Antiquaire - Foire & Salon

Foires : quand les antiquaires s’en détournent

Par Marie Potard · Le Journal des Arts

Le 7 mai 2025 - 1006 mots

Certains marchands ne veulent plus participer à des salons et préfèrent miser sur leur galerie et Internet.

Le stand de la Galerie Marc Maison lors de la Brafa 2025. © Emmanuel Crooÿ
Le stand de la Galerie Marc Maison lors de la Brafa 2025.
© Emmanuel Crooÿ

France. Pour nombre de marchands, les foires d’arts et d’antiquités restent incontournables, notamment pour maintenir une présence à l’international et attirer de nouveaux clients. Mais certains n’ont pas hésité à se détourner de ces grands rendez-vous qui leur apparaissent comme l’héritage d’un monde en mutation, à adapter ou à contourner.
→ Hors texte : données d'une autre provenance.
Lemma seen_appends_trans x y z n k : seen_appends x y n -> seen_appends y z k -> seen_appends x z (n + k).
Proof.
  intros (n1 & L1 & <- & D1 & F1 & S1) (n2 & L2 & <- & D2 & F2 & S2). exists (n1 ++ n2).
  rewrite L2, L1, render_lines_app, append_assoc_str, length_app. split_and!; [done|done| | |set_solver].
  - apply NoDup_app. split_and!; [done| |done]. intros u Hu1 Hu2.
    rewrite Forall_forall in F1, F2. destruct (F1 u Hu1), (F2 u Hu2). done.
  - apply Forall_app. split.
    + eapply Forall_impl; [exact F1|]. intros u [? ?]. set_solver.
    + eapply Forall_impl; [exact F2|]. intros u [? ?]. set_solver.
Qed.
(** [topics[topic] = seeds]: a dict keeps the first position of a key. *)
Fixpoint dict_set (k : string) (v : list string) (d : list (string * list string))
    : list (string * list string) :=
  match d with
  | [] => [(k, v)]
  | (k', v') :: d' => if String.eqb k k' then (k, v) :: d' else (k', v') :: dict_set k v d'
  end.

(** [fname.endswith('.txt')], and the name without [.txt]. *)
Definition txt_stem (fname : string) : option string :=
  let n := String.length fname in
  if (4 <=? n)%nat && String.eqb (str_drop (n - 4) fname) ".txt"
  then Some (str_take (n - 4) fname) else None.

(** Lines 163-171 over the directory listing, in [os.listdir] order
    (file name, content): the [.txt] files with at least one seed. *)
Definition load_topics (listing : list (string * string)) : list (string * list string) :=
  fold_left (fun d '(fname, content) =>
               match txt_stem fname with
               | Some stem =>
                   let seeds := seeds_of content in
                   if bool_decide (seeds = []) then d else dict_set (topic_of stem fname) seeds d
               | None => d
               end)
            listing [].

(** [main]: the ledger file (absent or its content), the mapping file,
    the seeds directory; the result store and the mapping file after the run. *)
Definition main `{CharClasses} `{CaseMap} (w : web) (output_dir : string) (max_pages : nat)
    (ledger0 : option string) (mapping0 : option (gmap string string))
    (listing : list (string * string)) : run_result * option (gmap string string) :=
  let st0 := Store (load_visited ledger0) (default EmptyString ledger0)
                   (default ∅ mapping0) ∅ [] in
  match crawl_topics w output_dir (load_topics listing) max_pages st0 with
  | Finished st => (Finished st, Some (st_mapping st))
  | Aborted st => (Aborted st, mapping0)
  end.

(** ** What a run does to the durable state *)

(** A URL the ledger file can hold on one line and give back by [strip()]. *)
Definition no_space (u : string) : Prop := str_forall ascii_nonspace u = true.

(** From [st0] to [st] the run appended the URLs [new] to the ledger, in
    this order: each once, none visited before, each added to [visited]
    and recorded in [mapping]. *)
Record run_inv (st0 st : store) (new : list string) : Prop := {
  ri_ledger : st_ledger st = st_ledger st0 +:+ render_lines new;
  ri_visited : st_visited st = st_visited st0 ∪ list_to_set new;
  ri_nodup : NoDup new;
  ri_fresh : Forall (fun u => u ∉ st_visited st0) new;
  ri_mapping : st_mapping st = fold_left record_mapping new (st_mapping st0);
  ri_clean : Forall no_space new }.

(** What one iteration of the loop body does to the durable state. *)
Definition visit_inv (st : store) (v : visit) : Prop :=
  match v with
  | VSkip _ st' => run_inv st st' []
  | VPage _ _ st' => exists c, run_inv st st' [c]
  | VCrash st' => exists new, run_inv st st' new /\ length new <= 1
  end.

(** The loop invariant: [n] pages fetched, and [run_inv] for the URLs
    they appended. *)
Definition pages_inv (x y : gset string * store) (n : nat) : Prop :=
  exists new, run_inv x.2 y.2 new /\ length new = n.

(** ** Sites for the examples *)

(** A page text given as an ASCII string. *)
Definition txt (s : string) : list N := map N_of_ascii (String.list_ascii_of_string s).

(** A site answering every GET of a listed URL with its response, and 404 otherwise. *)
Definition site_web (pages : list (string * attempt_result)) : web :=
  Web (fun u _ => match List.find (fun kv => String.eqb (fst kv) u) pages with
                  | Some (_, r) => r
                  | None => Response 404 None (Page [] [])
                  end)
      (fun _ => RobotsHTTPError 404).

Definition ok (text : string) (hrefs : list string) : attempt_result :=
  Response 200 None (Page (txt text) hrefs).

(** The site of the end-to-end scenario: the seed page links to one page
    in the prefix and to another host, which also answers. *)
Definition shop_web : web := site_web
  [("https://site.test/shop", ok "Shop items" ["/shop/item1"; "https://other.test/"]);
   ("https://site.test/shop/item1", ok "Item one" ["/shop/item2"]);
   ("https://site.test/shop/item2", ok "Item two" []);
   ("https://other.test", ok "Elsewhere" [])].
(* ===== verification/Crawler11.v ===== *)
(** * crawler-updated11.py: the resumable crawler before retries

    The version before crawler-updated12.py has the same [main] (ledger
    and mapping loaded at start, one [crawl_seed] per seed of every topic,
    shared [visited] set) and the same page recording, but its loop body
    differs in two ways:
    - it deduplicates the popped URL {i before} canonicalizing it
      ([if raw_url in visited or raw_url in seen], line 40) and puts the
      raw URL in [seen];
    - it fetches once, without retries or [Retry-After]: any exception of
      [session.get] or [raise_for_status] skips the URL (lines 50-55);
      there is no [robots.txt] and no politeness delay.

    [visit_url11] is the body, run by the loop of [Loop]; [main11] is
    [main].  The theorems show what the version keeps (at most
    [max_pages] pages per seed) and, by examples, what the raw-URL dedup
    loses: a page reached again under another spelling is fetched and
    appended to the ledger a second time, within one run and on resume. *)

From S2P Require Import Prelude Sha256 Url Fetcher Tokens Vocab Ledger Loop Crawl.

Section Crawl11.
Context `{CC : CharClasses}.
Variable w : web.

(** Lines 39-79 for the URL [raw] popped from the queue. *)
Definition visit_url11 (env : seed_env) (raw : string) (seen : gset string) (st : store) : visit :=
  let r := py_strip raw in
  if bool_decide (r ∈ st_visited st) || bool_decide (r ∈ seen) then VSkip seen st
  else
    let seen' := {[r]} ∪ seen in
    match canonicalize r with
    | None => VCrash st
    | Some c =>
        if skip_canonical c then VSkip seen' st
        else
          let '(evs, o) := fetch_once (web_net w c) c in
          let st1 := add_trace st evs in
          match o with
          | None => VSkip seen' st1
          | Some p =>
              let st2 := record_page env c p st1 in
              match enqueue_links c (se_base env) (st_visited st2) seen' (page_hrefs p) with
              | None => VCrash st2
              | Some links => VPage links seen' st2
              end
          end
    end.

(** [crawl_seed(topic, seed, max_pages, ...)], lines 27-79. *)
Definition crawl_seed11 (output_dir topic seed : string) (max_pages : nat) (st : store) : run_result :=
  crawl_loop (visit_url11 (SeedEnv output_dir topic (rstrip_by is_slash seed) 0)) max_pages [seed] ∅ st.

(** Lines 125-130. *)
Definition crawl_topics11 (output_dir : string) (topics : list (string * list string))
    (max_pages : nat) (st : store) : run_result :=
  run_seq (fun ts => run_seq (fun s => crawl_seed11 output_dir ts.1 s max_pages) ts.2) topics st.

End Crawl11.

(** [main], lines 82-136: as crawler-updated12.py's. *)
Definition main11 `{CharClasses} (w : web) (output_dir : string) (max_pages : nat)
    (ledger0 : option string) (mapping0 : option (gmap string string))
    (listing : list (string * string)) : run_result * option (gmap string string) :=
  let st0 := Store (load_visited ledger0) (default EmptyString ledger0)
                   (default ∅ mapping0) ∅ [] in
  match crawl_topics11 w output_dir (load_topics listing) max_pages st0 with
  | Finished st => (Finished st, Some (st_mapping st))
  | Aborted st => (Aborted st, mapping0)
  end.

(** ** Theorems *)

Section Crawl11Facts.
Context `{CC : CharClasses}.
Variable w : web.

Lemma visit_url11_appends env raw seen st :
  match visit_url11 w env raw seen st with
  | VSkip seen' st' => ledger_appends (seen, st) (seen', st') 0
  | VPage _ seen' st' => ledger_appends (seen, st) (seen', st') 1
  | VCrash st' => exists seen' n, n <= 1 /\ ledger_appends (seen, st) (seen', st') n
  end.
Proof.
  unfold visit_url11. repeat case_match; simplify_eq/=;
    first [ apply ledger_appends_same; reflexivity
          | exists ∅, 0; split; [lia|by apply ledger_appends_same]
          | exists ∅, 1; split; [lia|by eapply ledger_appends_one]
          | by eapply ledger_appends_one ].
Qed.

(** One seed's crawl in crawler-updated11.py appends at most
    [max_pages] lines to the ledger. *)
Theorem crawl_seed11_page_bound output_dir topic seed max_pages st :
  exists new, st_ledger (result_store (crawl_seed11 w output_dir topic seed max_pages st)) =
              st_ledger st +:+ render_lines new /\ length new <= max_pages.
Proof.
  destruct (crawl_loop_R _ ledger_appends ledger_appends_refl ledger_appends_trans
              (visit_url11_appends (SeedEnv output_dir topic (rstrip_by is_slash seed) 0))
              max_pages [seed] ∅ st) as (s & n & Hn & new & Hl & <-).
  by exists new.
Qed.

End Crawl11Facts.

(** In crawler-updated11.py one run can append a URL to the ledger
    twice: a page linking to itself with a query string is popped under a
    raw URL that is neither visited nor seen, canonicalizes to the page
    already fetched, and is fetched and appended again. *)
Example crawl11_duplicate_in_one_run :
  st_ledger (result_store (fst (main11 self_link_web "output" 5 None None shop_listing))) =
  render_lines ["https://site.test/shop"; "https://site.test/shop"].
Proof. vm_compute. reflexivity. Qed.

(** crawler-updated11.py does not resume: the ledger holds the
    canonical [https://site.test/shop], the seed is spelled
    [https://site.test/shop/], so the raw-URL test lets it through and the
    page is fetched and appended again.  crawler-updated12.py skips it
    ([main_ledger_dedup]). *)
Example crawl11_resume_refetches :
  st_ledger (result_store (fst (main11 self_link_web "output" 1
                                  (Some (render_lines ["https://site.test/shop"])) None shop_listing))) =
  render_lines ["https://site.test/shop"; "https://site.test/shop"] /\
  st_ledger (result_store (fst (main self_link_web "output" 1
                                  (Some (render_lines ["https://site.test/shop"])) None shop_listing))) =
  render_lines ["https://site.test/shop"].
Proof. split; vm_compute; reflexivity. Qed.
Lemma csv_go_crlf mode fld rest row :
  field_end mode ->
  csv_go (String cr (String lf rest)) mode fld row =
  option_map (cons (row ++ [fld])) (csv_go rest CStart EmptyString []).
Proof. by intros [->|[->| ->]]. Qed.

Lemma csv_go_row fs rest acc :
  fs <> [] ->
  csv_go (csv_row fs +:+ rest) CStart EmptyString acc =
  option_map (cons (acc ++ fs)) (csv_go rest CStart EmptyString []).
Proof.
  unfold csv_row. revert acc. induction fs as [|f fs IH]; intros acc Hne; [done|].
  destruct fs as [|f' fs].
  - cbn [map str_join String.concat]. rewrite <- append_assoc_str.
    destruct (csv_go_field f (String cr (String lf EmptyString) +:+ rest) acc) as (m & Hm & ->).
    by apply csv_go_crlf.
  - change (str_join "," (map csv_field (f :: f' :: fs)))
      with (csv_field f +:+ ("," +:+ str_join "," (map csv_field (f' :: fs)))).
    rewrite <- !append_assoc_str.
    match goal with |- context [csv_go (csv_field f +:+ ?r) _ _ _] =>
      destruct (csv_go_field f r acc) as (m & Hm & ->) end.
    rewrite str_app_cons, str_app_nil, csv_go_comma by done.
    rewrite append_assoc_str, IH by done. by rewrite <- app_assoc.
Qed.

Section EcommerceFacts.
Context `{CC : CharClasses}.
Variable net : string -> attempt_result.
Variable containers : string -> list product_container.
Standardisation des stands, rentabilité incertaine, fatigue logistique ou simple changement de stratégie, les raisons varient mais se recoupent. Surtout, entre les coûts du stand et les dépenses annexes (transport, assurances, hébergement, personnel, communication…), l’addition est souvent salée (entre 50 000 et 100 000 €). « Il y a un risque financier lié aux foires qui est très important. On ne peut plus penser comme avant le Covid, en se disant : “J’ai à peine fait mes frais, je me rattraperai sur la foire suivante” », souligne le marchand de tableaux et dessins anciens, Alexis Bordes. Et d’ajouter : « C’est une aberration économique : pourquoi dépenser plus d’argent en frais de foires dans l’année que le loyer de la galerie quand on a de beaux locaux ? »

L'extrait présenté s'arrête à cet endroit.